Practical limit on array count, redux


#1

Gang:

My colleagues and I have been experimenting with what we call “analysis as a service.” Our customers upload their data to a server for analysis, and they can access the resulting model using a web browser. We’ve been using SciDB to store both the original data and the greatly-reduced analytic results. Put another way, our SciDB instance contains many small, a few medium, and handful of large arrays, all of varying schemas. As I reported earlier this year*, we began seeing performance issues with an instance containing 5000 arrays. I got some good advice on consolidating many small arrays into a few larger ones, but this only postponed the inevitable: we’re now beyond 20000 arrays in our SciDB instance, and performance is becoming a problem again, even with array consolidation. As an example, we did a little scaling study with a two-worker SciDB instance, checking array creation, write, and read times as we grew the number of arrays in the instance:

… note the linear growth in times for array creation and writes, as the number of arrays grows. So my question is: is this likely to change anytime soon? Clearly our data is nowhere near “the [largest] on planet earth”, but it’s disappointing to have a product with the perfect data model for our needs and not be able to use it for this case. And if many small arrays just isn’t a good fit for SciDB, are there any suggestions what could handle this use-case? Relational databases are still a lousy fit, as is well known.

Many thanks,
Tim


#2

Hello, Tim!

Quite remarkable. Thank you for going to these lengths and posting results. I’d say you’ve got the largest number of total arrays in a SciDB installation – that I know of.

Question: when you say “create” - does that imply simply issuing a "create array … " query?
It looks like this is all Postgres catalog overhead.

And I dug around meta.sql and I found a possible cause of the overhead:

create trigger check_array_repeated_attr_dim_names
after insert or update on array_dimension
for each row execute procedure check_no_array_dupes();

create trigger check_array_repeated_dim_attr_names
after insert or update on array_attribute
for each row execute procedure check_no_array_dupes();

That sure would appear to make things linear. The triggers are there to try and make sure the attribute names of an array don’t collide with dimensions, and vice versa. This will need a delicate and well-thought-out fix. But an adventurous user could try

drop trigger check_array_repeated_attr_dim_names on array_dimension cascade;
drop trigger check_array_repeated_dim_attr_names on array_attribute cascade;

… as as first-order sandbox hack.

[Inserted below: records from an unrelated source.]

Lemma lock_attempts_obtain failed be ag r :
  root_in be r → obtains (lock_attempts dummy find add drop failed max_attempts 0) be ag r.
Proof.
  intros Hr. unfold obtains. unfold max_attempts. cbn [lock_attempts]. destruct (lookup r) as [a|] eqn:Hl.
  - intros Ha Hnr. split_and!.
    + intros h q Hst. by mstep (attempt_found be ag r a h q 0 Hr Hl Ha Hst).
    + intros Hn Hf. destruct (attempt_gone be ag r a 0 Hr Hl Ha Hnr Hn) as (be1 & E1 & Hr1 & Hfr1). simpl in Hr1.
      assert (Hn1 : be_view be1 !! a = None) by (by rewrite Hfr1).
      destruct (attempt_gone be1 ag r a 1 Hr1 Hl Ha Hnr Hn1) as (be2 & E2 & Hr2 & Hfr2). simpl in Hr2.
      assert (Hf2 : be_view be2 !! fresh ag = None).
      { rewrite Hfr2, Hfr1; [done| |]; apply (qd_fresh (QueueDirectory:=D)). }
      destruct (attempt_created be2 ag (dropped r) 2 Hr2 (qd_dropped (QueueDirectory:=D) r) Hf2)
        as (be3 & ag3 & h & E3 & Hr3 & Hst & Ho & Hag3 & Hfr3).
      exists be3, ag3, h. split_and!; try done.
      * mstep E1. mstep E2. by mstep E3.
      * intros n H1 H2. by rewrite Hfr3, Hfr2, Hfr1.
    + intros [c Hc] Hst. destruct (attempts_unreadable failed 5 0 (new_object dummy) be ag r a c) as (o' & E); try done.
      exists (Exception failed), o'. exact E.
  - intros Hf. destruct (attempt_created be ag r 0 Hr Hl Hf) as (be' & ag' & h & E & H).
    exists be', ag', h. split; [by mstep E|done].
Qed.
End Locate.

(** ** The directories of the root entry *)
Lemma directory_removed name l : directory (removeOccurences (named name) l) !! name = None.
Proof.
  destruct (directory (removeOccurences (named name) l) !! name) as [a|] eqn:E; [|done].
  rewrite assoc_map_lookup in E. apply fmap_Some in E as (p & Hp & _).
  apply find_if_Some in Hp as [Hin Hp]. rewrite removeOccurences_perm in Hin. apply list_elem_of_filter in Hin as [Hno _].
  unfold named in Hno. congruence.
Qed.

#[export] Instance kind_directory {P} `{!Serializable B P, !Message P} (K : queue_kind (B:=B) (St:=St) P) new name_of is_empty name :
  kind_ok dummy K new name_of is_empty →
  QueueDirectory P (kind_get K name) (kind_addOrGet dummy K name) (kind_remove dummy K name)
    (λ r, directory (k_pointers K r) !! name) (λ ag, fst (nextId (k_header K +:+ "-" +:+ name) ag))
    (with_queue K name) (without_queue K name) (new name).
Proof.
  intros HK. split.
  - intros s r Hrd Hp. unfold kind_get. rewrite (bind_ok _ _ _ _ _ Hrd), (bind_ok _ _ _ _ _ Hp).
    destruct (find_in_directory name (k_pointers K r)) as [(p & -> & ->)|[-> ->]]; eexists; split; try done. by eexists.
  - intros s r Hs Hl Hn. destruct (kind_addOrGet_new dummy K new name_of is_empty HK s r name Hs Hl Hn) as (s' & h & E & Hs' & Hu & Hst & Ho & _ & Hag).
    by exists s', h.
  - intros s r a Hs Hl Ha Hr Hn.
    destruct (kind_remove_ok dummy K new name_of is_empty HK s r name a Hs Hl Ha Hr (or_introl Hn)) as (s' & E & Hs' & Hu & Hg & Hag).
    exists s'. split_and!; try done. intros n Hne. destruct (decide (n = a)) as [->|Hna]; [by rewrite Hg, Hn|].
    apply Hu. apply not_elem_of_cons. by split.
  - intros ag. split; [apply nextId_nonempty|apply (k_address _ _ _ _ _ HK)].
  - intros r. unfold without_queue. rewrite (k_pointers_update _ _ _ _ _ HK). apply directory_removed.
Qed.
(** *** Repack queues *)
Lemma repackqueuepointer_set qt p r : repackqueuepointer qt (set_repackqueuepointer qt p r) = p.
Proof. by destruct qt. Qed.

Lemma new_repack_queue address :
  address ≠ "" → new_child dummy rq_initialize address root_address root_address =
    Ok (prepared dummy address root_address root_address (mkRepackQueue [])).
Proof. intros Ha. unfold new_child. by rewrite object_at_ok. Qed.
(* ===== verification/QueueTraitsSpec.v ===== *)
(** * The algorithms on repack queues

    The repack queues satisfy what the algorithms need, so that requests are queued
    and popped as the algorithms promise. *)
From S2P Require Import Prelude DataTypes Checksum Backend ObjectOps Handles ProtoAlgorithms ArchiveQueueShard ArchiveQueue RetrieveActivity RetrieveQueueShard RetrieveQueue Agent Registers RegistersSpec RootEntry RootEntrySpec RootEntryTheorems AgentLife RepackRequest Helpers HelpersSpec Algorithms AlgorithmsSpec QueueTraits.

Section RepackLaws.
Context {B St : Type} `{!Serializable B (ObjectHeader B), !Backend B St}.
Context `{!Serializable B RootEntry, !Serializable B RepackQueue, !Serializable B RepackRequest, !Serializable B Agent}.
Context (dummy : B) (qt : RepackQueueType) (fuel : nat).
Implicit Types (be : St) (a c prev new : string).

(** ** The change of owner of a request *)

(** Why a change of owner would be refused; the new owner and status do not matter. *)
Definition bytes_refusal prev (b : B) : option exn :=
  match rp_update_owner "" prev None b with Ok _ => None | Throw e => Some e end.
Definition repack_refusal prev be a : option exn :=
  match object_at (P:=RepackRequest) dummy a with
  | Throw e => Some e
  | Ok _ => match be_view be !! a with None => Some NoSuchObject | Some b => bytes_refusal prev b end
  end.
Definition repack_owner be a : option string := (λ x : _ * RepackRequest, h_owner (fst x)) <$> stored be a.

Lemma rp_update_owner_cases new prev st b :
  match bytes_refusal prev b with
  | Some e => rp_update_owner new prev st b = Throw e ∧ e ≠ AsyncUpdateWithDelete
  | None => ∃ h r' i, rp_update_owner new prev st b = Ok (SerializeAsString h, i) ∧ h_type h = RepackRequest_t ∧
      h_owner h = new ∧ ParseFromString (h_payload h) = Some (r' : RepackRequest)
  end.
Proof.
  unfold bytes_refusal, rp_update_owner. destruct (ParseFromString b) as [oh|]; [|done].
  case_decide; [|done]. case_decide; [|done]. destruct (ParseFromString (h_payload oh)) as [r|] eqn:Hp; [|done].
  assert (Hf : ∀ x, rp_flags (match st with Some st => rp_set_status st x | None => x end) = rp_flags x) by by destruct st.
  cbv zeta. rewrite Hf. destruct (type_of (rp_flags r)); [|done].
  destruct st; do 3 eexists; (split_and!; [done..|]); [apply parse_serialize|exact Hp].
Qed.
(* ===== verification/RetrieveTraits.v ===== *)
(** * The traits of the retrieve queues

    Model of [objectstore/RetrieveQueueAlgorithms.hpp] and of the specialisations in
    [RetrieveQueueToTransferAlgorithms.cpp]: the instances of [ContainerTraits] for
    retrieve queues, with queues that sleep until a disk system has space. *)
From S2P Require Import Prelude DataTypes Checksum ValueCountMap Backend ObjectOps Handles ProtoAlgorithms ArchiveFile ArchiveQueueShard ArchiveQueue ArchiveRequest RetrieveActivity RetrieveQueueShard RetrievePlan RetrieveQueue RetrieveRequest Agent Registers RootEntry AgentLife RepackRequest Helpers Algorithms QueueTraits.

(** [SchedulerDatabase::RetrieveJob::ReportType]. *)
Inductive RetrieveReportType := NoRetrieveReportRequired | RetrieveFailureReport | RetrieveReport.

(** [InsertedElement], with the address of the request. *)
Record RetrieveInserted := mkRetrieveInserted {
  rie_request : string;
  rie_copyNb : Z;
  rie_fSeq : Z;
  rie_filesize : Z;
  rie_policy : MountPolicy;
  rie_activityDescription : option RetrieveActivityDescription;
  rie_diskSystemName : option string
}.
(** [PoppedElement]: what the update of the owner gathered is absent before it. *)
Record RetrievePopped := mkRetrievePopped {
  rpp_request : string;
  rpp_copyNb : Z;
  rpp_bytes : Z;
  rpp_update : option RetrieveOwnerUpdate;
  rpp_reportType : RetrieveReportType;
  rpp_activity : option ActivityName;
  rpp_diskSystemName : option string
}.

(** [PopCriteria] of the queues to transfer: the disk systems to skip are a set
    ordered by name. *)
Record DiskSystemToSkip := mkSkip { skip_name : string; skip_sleepTime : Z }.
Record TransferCriteria := mkTransferCriteria { tc_limits : FilesBytes; diskSystemsToSkip : list DiskSystemToSkip }.
Definition tc_minus (c : TransferCriteria) (s : FilesBytes) : TransferCriteria :=
  mkTransferCriteria (fb_minus (tc_limits c) s) (diskSystemsToSkip c).
Definition tc_less (s : FilesBytes) (c : TransferCriteria) : bool := fb_less s (tc_limits c).

Section RetrieveTraits.
Context {B St : Type} `{!Serializable B (ObjectHeader B), !Backend B St}.
Context `{!Serializable B RootEntry, !Serializable B RetrieveQueue, !Serializable B RetrieveQueueShard}.
Context `{!Serializable B ArchiveQueue, !Serializable B RetrieveRequest, !Serializable bytes ChecksumPb, !Serializable B Agent}.
(** What [dumpJobsToAdd] leaves unset. *)
Context (dummy : B) (fresh : RetrieveJobToAdd) (freshActivity : RetrieveActivityDescription).
(** [cId] is the [ContainerIdentifier], [now] the time. *)
Context (cId : string) (qt : JobQueueType) (now : Z).
Abbreviation QM := (M (QState B RetrieveQueue St)).

(** An operation of the retrieve queue.  The member [m_maxShardSize] is what the last
    fetch read, the field of the message, which no operation here changes. *)
Definition on_rq {A} (m : M (RQState B St) A) : QM A := λ s,
  let '(r, s') := m (mkRQState (q_obj s) (maxshardsize (m_payload (q_obj s))) (q_lock s) (q_be s) (q_agent s)) in
  (r, mkQState (rq s') (rq_lock s') (rq_be s') (rq_agent s')).

(** The last matching entry of the dump counts. *)
Definition rrq_find : M (REState B St) string :=
  rql ← dumpRetrieveQueues qt;
  let rqAddress := foldl (λ a rqp, if decide (snd rqp = cId) then fst rqp else a) "" rql in
  if decide (rqAddress = "") then throw NoSuchContainer else mret rqAddress.
Definition rrq_ignored (e : exn) : bool := match e with RetrieveQueueNotEmpty | NoSuchRetrieveQueue => true | _ => false end.
Definition rrq_getLockedAndFetchedNoCreate (fuel : nat) : QM unit :=
  find_no_create dummy rrq_find (removeRetrieveQueueAndCommit dummy cId qt) (λ _, true) rrq_ignored fuel.

(** A queue that sleeps counts as trimmed; an empty queue is unlocked and removed. *)
Definition rrq_trimContainerIfNeeded : QM bool :=
  b ← on_rq rqueue_isEmpty;
  if negb b then sm ← on_rq rq_getJobsSummary; mret (match sleepInfo sm with Some _ => true | None => false end)
  else
    _ ← cont_release;
    catch (root ← q_store (open_locked dummy Exclusive root_address);
           _ ← q_root root (removeRetrieveQueueAndCommit dummy cId qt); mret true)
      (λ e, Some (mret (match e with RetrieveQueueNotEmpty => false | _ => true end))).

Definition rrq_job_to_add (e : RetrieveInserted) : RetrieveJobToAdd :=
  mkRJobToAdd (rie_copyNb e) (rie_fSeq e) (rie_request e) (rie_filesize e) (rie_policy e) now
    (rie_activityDescription e) (rie_diskSystemName e).
Definition rrq_addReferencesAndCommit (l : list RetrieveInserted) : QM unit :=
  on_rq (rq_addJobsAndCommit dummy fresh freshActivity (rrq_job_to_add <$> l)).
Definition rrq_addReferencesIfNecessaryAndCommit (l : list RetrieveInserted) : QM unit :=
  _ ← on_rq (rq_addJobsIfNecessaryAndCommit dummy fresh freshActivity (rrq_job_to_add <$> l)); mret tt.

Definition rrq_switch (copyNb : Z) (owner previousOwner address : string) : M St (option RetrieveOwnerUpdate) :=
  o ← lift (object_at dummy address);
  x ← run_on o (rr_asyncUpdateJobOwner now copyNb owner previousOwner);
  mret (fst x).
Definition rrq_switchElement (owner previousOwner : string) (e : RetrieveInserted) : M St unit :=
  _ ← rrq_switch (rie_copyNb e) owner previousOwner (rie_request e); mret tt.

Definition rrq_report_type (status : RetrieveJobStatus) : RetrieveReportType :=
  match status with RJS_ToReportToUserForFailure => RetrieveFailureReport | _ => NoRetrieveReportRequired end.
(** The element takes over what the update gathered; the activity only if there is one. *)
Definition rrq_popped (e : RetrievePopped) (u : RetrieveOwnerUpdate) : RetrievePopped :=
  mkRetrievePopped (rpp_request e) (rpp_copyNb e) (rpp_bytes e) (Some u) (rrq_report_type (ru_jobStatus u))
    (match ru_activity u with Some d => Some (mkActivityName (ad_diskInstanceName d) (ad_activity d)) | None => rpp_activity e end)
    (ru_diskSystemName u).
Definition rrq_switchPopped (newStatus : option RetrieveJobStatus) (owner previousOwner : string) (e : RetrievePopped) :
    M St RetrievePopped :=
  i ← rrq_switch (rpp_copyNb e) owner previousOwner (rpp_request e);
  mret (match i with Some u => rrq_popped e u | None => e end).

Definition rrq_candidate (c : RetrieveJobDump) : RetrievePopped :=
  mkRetrievePopped (rjd_address c) (RetrieveQueueShard.rjd_copyNb c) (rjd_size c) None NoRetrieveReportRequired (rjd_activity c) (rjd_diskSystemName c).
Definition rrq_candidates (files : Z) (elementsToSkip : gset string) : QM (list RetrievePopped) :=
  c ← on_rq (RetrieveQueue.rq_getCandidateList dummy max_uint64 files elementsToSkip ∅);
  mret (rrq_candidate <$> rc_candidates c).
(** The queue is put to sleep when all its jobs are for the disk systems to skip. *)
Definition rrq_sleeps (criteria : TransferCriteria) (elementsToSkip : gset string) (c : RetrieveCandidates) : QM (option DiskSystemToSkip) :=
  match diskSystemsToSkip criteria, rc_candidates c with
  | ds :: _, [] =>
      sm ← on_rq rq_getJobsSummary;
      mret (if decide (rjs_jobs sm ≠ 0 ∧ elementsToSkip = ∅) then Some ds else None)
  | _, _ => mret None
  end.
Definition rrq_toTransfer_candidates (criteria : TransferCriteria) (elementsToSkip : gset string) : QM (list RetrievePopped) :=
  let names : gset string := list_to_set (skip_name <$> diskSystemsToSkip criteria) in
  c ← on_rq (RetrieveQueue.rq_getCandidateList dummy (fb_bytes (tc_limits criteria)) (fb_files (tc_limits criteria)) elementsToSkip names);
  sleeps ← rrq_sleeps criteria elementsToSkip c;
  match sleeps with
  | Some ds =>
      _ ← on_rq (setSleepForFreeSpaceStartTimeAndName now (skip_name ds) (skip_sleepTime ds));
      _ ← on_rq (rqueue_commit dummy); mret []
  | None => mret (rrq_candidate <$> rc_candidates c)
  end.

(** What the queues share. *)
Definition retrieve_traits {Crit Sum : Type} (get : Crit → gset string → QM (list RetrievePopped)) (summary : RetrievePopped → Sum)
    (none : Sum) (plus : Sum → Sum → Sum) (minus : Crit → Sum → Crit) (less : Sum → Crit → bool) (fuel : nat) :
    ContainerTraits B RetrieveQueue St RetrieveInserted RetrievePopped Crit Sum RetrieveJobStatus := {|
  getLockedAndFetched := find_retrieve_queue dummy cId qt;
  getLockedAndFetchedNoCreate := rrq_getLockedAndFetchedNoCreate fuel;
  cont_fetch := q_self fetch;
  addReferencesAndCommit := rrq_addReferencesAndCommit;
  addReferencesIfNecessaryAndCommit := rrq_addReferencesIfNecessaryAndCommit;
  removeReferencesAndCommit := λ l, on_rq (rq_removeJobsAndCommit dummy freshActivity l);
  getElementAddress := rie_request;
  getPoppedAddress := rpp_request;
  switchElement := rrq_switchElement;
  switchPopped := rrq_switchPopped;
  getPoppingElementsCandidates := get;
  trimContainerIfNeeded := rrq_trimContainerIfNeeded;
  getElementSummary := summary;
  no_summary := none;
  summary_plus := plus;
  criteria_minus := minus;
  summary_less := less |}.

(** The queues of jobs to transfer, and the other queues. *)
#[export] Instance retrieve_transfer_traits (fuel : nat) :
    ContainerTraits B RetrieveQueue St RetrieveInserted RetrievePopped TransferCriteria FilesBytes RetrieveJobStatus :=
  retrieve_traits rrq_toTransfer_candidates (λ e, mkFilesBytes 1 (rpp_bytes e)) (mkFilesBytes 0 0) fb_plus tc_minus tc_less fuel.
#[export] Instance retrieve_report_traits (fuel : nat) :
    ContainerTraits B RetrieveQueue St RetrieveInserted RetrievePopped Z Z RetrieveJobStatus :=
  retrieve_traits rrq_candidates (λ _, 1) 0 (λ a b, a +u64 b) (λ c s, u64 (c - s)) Z.ltb fuel.
End RetrieveTraits.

If you find this gets rid of the problem we can think about what the fix would look like…


#3

A less aggressive tactic would be to log into Postgres and simply say:

analyze;

See: postgresql.org/docs/9.1/stat … alyze.html
Perhaps ol Postgres is intelligent enough to handle this sort of the thing automatically.

I’m very curious to see what you find.


#4

Another question, Tim, is what is the maximum number of arrays that may be in use in one AFL query, in your workload?


#5

Gang:

Sorry for the slow response, it took awhile to get around to re-running our tests.

Alex: running ANALYZE did nothing to change the performance, but dropping the triggers you suggested gave us nice constant performance, as you predicted.

Dongui: we’re typically accessing just a single array in our queries, unless you count redimension_store as two arrays.

Cheers,
Tim


#6

Hmmmm …

  1. The triggers are generally important, as they are all that stands between the innocent user and an error in the CREATE ARRAY that will lead to all kinds of problems down the line.

  2. Clearly, postgres is not doing the right thing with that trigger. It’s looking at every row to evaluate the check, rather than probing for potential problems. We might need to create an index somewhere to improve the trigger processing time.

For reference, everyone, we’ve created a ticket to work this issue.